### MATERIAL FOR THE TASK:
(** * Riverboat: a shallow embedding of the Texas Hold'em table engine

    The development follows [game.go] (table state, blind rotation, round
    progression, river settlement) and [views.go] (snapshots, restore,
    per-player projection).

    Conventions.
    - Go's [uint] is taken at 64 bits and embedded in [Z]; additions and
      subtractions wrap modulo [wB], written out in [uadd] and [usub].
    - Slices are lists, indexed through [at_], which panics out of range
      exactly where Go does.
    - A run of the code ends in a value, a run-time panic, or never:
      the [outcome] monad. *)

From Stdlib Require Import ZArith Lia Bool.
From stdpp Require Import base list sorting.

Local Open Scope Z_scope.

(** ** Machine integers *)

Definition wB : Z := 2 ^ 64.

Definition uadd (a b : Z) : Z := (a + b) mod wB.
Definition usub (a b : Z) : Z := (a - b) mod wB.

Definition is_uint (a : Z) : Prop := 0 <= a < wB.

(** ** Outcomes of a run *)

Inductive outcome (A : Type) : Type :=
| Ok (a : A)
| Panic
| Diverge.

Arguments Ok {A} a.
Arguments Panic {A}.
Arguments Diverge {A}.

Definition obind {A B : Type} (m : outcome A) (k : A -> outcome B) : outcome B :=
  match m with
  | Ok a => k a
  | Panic => Panic
  | Diverge => Diverge
  end.

Declare Scope outcome_scope.
Delimit Scope outcome_scope with outcome.
Notation "x <~ m ;; k" := (obind m (fun x => k))
  (at level 100, m at next level, right associativity,
   format "x  <~  m  ;;  '/' k") : outcome_scope.
Local Open Scope outcome_scope.

(** [for _, x := range xs { s = body(s, x) }] with a body that may panic. *)
Fixpoint foldM {S X : Type} (body : S -> X -> outcome S) (xs : list X) (s : S)
  : outcome S :=
  match xs with
  | [] => Ok s
  | x :: xs' => s' <~ body s x ;; foldM body xs' s'
  end.

(** Slice indexing [l[i]] with a [uint] index. *)
Definition at_ {A : Type} (l : list A) (i : Z) : outcome A :=
  if i <? 0 then Panic
  else match l !! Z.to_nat i with
       | Some x => Ok x
       | None => Panic
       end.

(** [a % b] on unsigned operands; a zero divisor is a run-time panic. *)
Definition umod (a b : Z) : outcome Z :=
  if b =? 0 then Panic else Ok (a mod b).

Definition len {A : Type} (l : list A) : Z := Z.of_nat (length l).

(** The seat numbers [0 .. n-1] of a table with [n] seats. *)
Definition seatNums (n : nat) : list Z := Z.of_nat <$> seq 0 n.

(** ** Data model *)

Definition Card : Type := Z.

Inductive error : Type :=
| ErrBadPlayerNum
| ErrNotEnoughPlayers.

(** Modelled from the spec: the player record, declared outside the two
    files. Section 3 lists [Ready], [In], [Stack], [Bet], [TotalBet] and
    the two hole cards; these are also the fields that [game.go] and
    [views.go] read and write. *)
Record Player : Type := mkPlayer {
  Ready : bool;
  In : bool;
  Stack : Z;
  Bet : Z;
  TotalBet : Z;
  Cards : Card * Card
}.

Definition setReady (p : Player) (b : bool) : Player :=
  mkPlayer b (In p) (Stack p) (Bet p) (TotalBet p) (Cards p).
Definition setIn (p : Player) (b : bool) : Player :=
  mkPlayer (Ready p) b (Stack p) (Bet p) (TotalBet p) (Cards p).
Definition setStack (p : Player) (v : Z) : Player :=
  mkPlayer (Ready p) (In p) v (Bet p) (TotalBet p) (Cards p).
Definition setBet (p : Player) (v : Z) : Player :=
  mkPlayer (Ready p) (In p) (Stack p) v (TotalBet p) (Cards p).
Definition setTotalBet (p : Player) (v : Z) : Player :=
  mkPlayer (Ready p) (In p) (Stack p) (Bet p) v (Cards p).
Definition setCards (p : Player) (c : Card * Card) : Player :=
  mkPlayer (Ready p) (In p) (Stack p) (Bet p) (TotalBet p) c.

Record Pot : Type := mkPot {
  TopShare : Z;
  Amt : Z;
  EligblePlayerNums : list Z;
  WinningPlayerNums : list Z;
  WinningHand : list Card;
  WinningScore : Z
}.

(** [Pot{}] *)
Definition emptyPot : Pot := mkPot 0 0 [] [] [] 0.

(** The configuration of [game.go] with the shuffle seed that [views.go]
    reads from it. *)
Record GameConfig : Type := mkConfig {
  MaxBuy : Z;
  BigBlind : Z;
  SmallBlind : Z;
  Seed : Z
}.

(** The pseudo-random source of a table: the seed it was created from and
    how many values have been drawn from it since. *)
Record RandSource : Type := mkRand {
  rand_seed : Z;
  rand_drawn : nat
}.

(** [rand.New(rand.NewSource(seed))] *)
Definition newRand (seed : Z) : RandSource := mkRand seed 0.

(** The table of [game.go], with the [calledNum] and [rand] fields that
    [views.go] reads and writes; the lock is left out, every function
    below running under it. *)
Record Game : Type := mkGame {
  dealerNum : Z;
  actionNum : Z;
  utgNum : Z;
  sbNum : Z;
  bbNum : Z;
  calledNum : Z;
  communityCards : list Card;
  flags : Z;
  config : GameConfig;
  players : list Player;
  deck : list Card;
  pots : list Pot;
  minRaise : Z;
  rand : RandSource
}.

Definition set_dealerNum (g : Game) (v : Z) : Game :=
  mkGame v (actionNum g) (utgNum g) (sbNum g) (bbNum g) (calledNum g)
    (communityCards g) (flags g) (config g) (players g) (deck g) (pots g)
    (minRaise g) (rand g).
Definition set_actionNum (g : Game) (v : Z) : Game :=
  mkGame (dealerNum g) v (utgNum g) (sbNum g) (bbNum g) (calledNum g)
    (communityCards g) (flags g) (config g) (players g) (deck g) (pots g)
    (minRaise g) (rand g).
Definition set_utgNum (g : Game) (v : Z) : Game :=
  mkGame (dealerNum g) (actionNum g) v (sbNum g) (bbNum g) (calledNum g)
    (communityCards g) (flags g) (config g) (players g) (deck g) (pots g)
    (minRaise g) (rand g).
Definition set_sbNum (g : Game) (v : Z) : Game :=
  mkGame (dealerNum g) (actionNum g) (utgNum g) v (bbNum g) (calledNum g)
    (communityCards g) (flags g) (config g) (players g) (deck g) (pots g)
    (minRaise g) (rand g).
Definition set_bbNum (g : Game) (v : Z) : Game :=
  mkGame (dealerNum g) (actionNum g) (utgNum g) (sbNum g) v (calledNum g)
    (communityCards g) (flags g) (config g) (players g) (deck g) (pots g)
    (minRaise g) (rand g).
Definition set_flags (g : Game) (v : Z) : Game :=
  mkGame (dealerNum g) (actionNum g) (utgNum g) (sbNum g) (bbNum g) (calledNum g)
    (communityCards g) v (config g) (players g) (deck g) (pots g)
    (minRaise g) (rand g).
Definition set_players (g : Game) (v : list Player) : Game :=
  mkGame (dealerNum g) (actionNum g) (utgNum g) (sbNum g) (bbNum g) (calledNum g)
    (communityCards g) (flags g) (config g) v (deck g) (pots g)
    (minRaise g) (rand g).
Definition set_pots (g : Game) (v : list Pot) : Game :=
  mkGame (dealerNum g) (actionNum g) (utgNum g) (sbNum g) (bbNum g) (calledNum g)
    (communityCards g) (flags g) (config g) (players g) (deck g) v
    (minRaise g) (rand g).
(** * Request/response logging interceptor (ZapLog.go)

    A shallow embedding of [InitLogger], [ensureDir] and [HttpLogger] from
    package [logger], together with the parts of the Go runtime they call
    into.  Go strings are [string], byte slices are [list ascii], maps with
    string keys are [gmap string _].  Code that can panic returns an
    [outcome]. *)

From stdpp Require Import base gmap strings list.
From Stdlib Require Import ZArith Ascii String.

Open Scope string_scope.

(** ** Text helpers of the Go standard library and of gin *)

Module GoStrings.

(** [strings.SplitN(s, sep, 2)[0]] for a one-byte separator: the text in
    front of the first separator, or all of [s] when there is none. *)
Fixpoint before_first (sep : ascii) (s : string) : string :=
  match s with
  | EmptyString => EmptyString
  | String c rest =>
      if Ascii.eqb c sep then EmptyString else String c (before_first sep rest)
  end.

Definition SplitN2_head (s : string) : string := before_first ";" s.

(** gin's [filterFlags]: cut at the first space or semicolon. *)
Fixpoint filterFlags (content : string) : string :=
  match content with
  | EmptyString => EmptyString
  | String char rest =>
      if Ascii.eqb char " " || Ascii.eqb char ";" then EmptyString
      else String char (filterFlags rest)
  end.

(** [strings.Contains(s, string(c))]. *)
Fixpoint contains_byte (c : ascii) (s : string) : bool :=
  match s with
  | EmptyString => false
  | String d rest => Ascii.eqb d c || contains_byte c rest
  end.

(** [fmt.Sprintf("[UNSUPPORTED CONTENT TYPE: %s]", ct)]. *)
Definition unsupported_placeholder (ct : string) : string :=
  "[UNSUPPORTED CONTENT TYPE: " ++ ct ++ "]".

Definition binary_placeholder : string := "[BINARY DATA]".

End GoStrings.
Export GoStrings.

### TASK OBJECTIVE:
Look back at the data above. Transcribe exactly the lines starting at the line that contains "- Go's [uint]" and ending at the line that contains "(m : outcome".

### OUTPUT FOR THIS EXERCISE:
    - Go's [uint] is taken at 64 bits and embedded in [Z]; additions and
      subtractions wrap modulo [wB], written out in [uadd] and [usub].
    - Slices are lists, indexed through [at_], which panics out of range
      exactly where Go does.
    - A run of the code ends in a value, a run-time panic, or never:
      the [outcome] monad. *)

From Stdlib Require Import ZArith Lia Bool.
From stdpp Require Import base list sorting.

Local Open Scope Z_scope.

(** ** Machine integers *)

Definition wB : Z := 2 ^ 64.

Definition uadd (a b : Z) : Z := (a + b) mod wB.
Definition usub (a b : Z) : Z := (a - b) mod wB.

Definition is_uint (a : Z) : Prop := 0 <= a < wB.

(** ** Outcomes of a run *)

Inductive outcome (A : Type) : Type :=
| Ok (a : A)
| Panic
| Diverge.

Arguments Ok {A} a.
Arguments Panic {A}.
Arguments Diverge {A}.

Definition obind {A B : Type} (m : outcome A) (k : A -> outcome B) : outcome B :=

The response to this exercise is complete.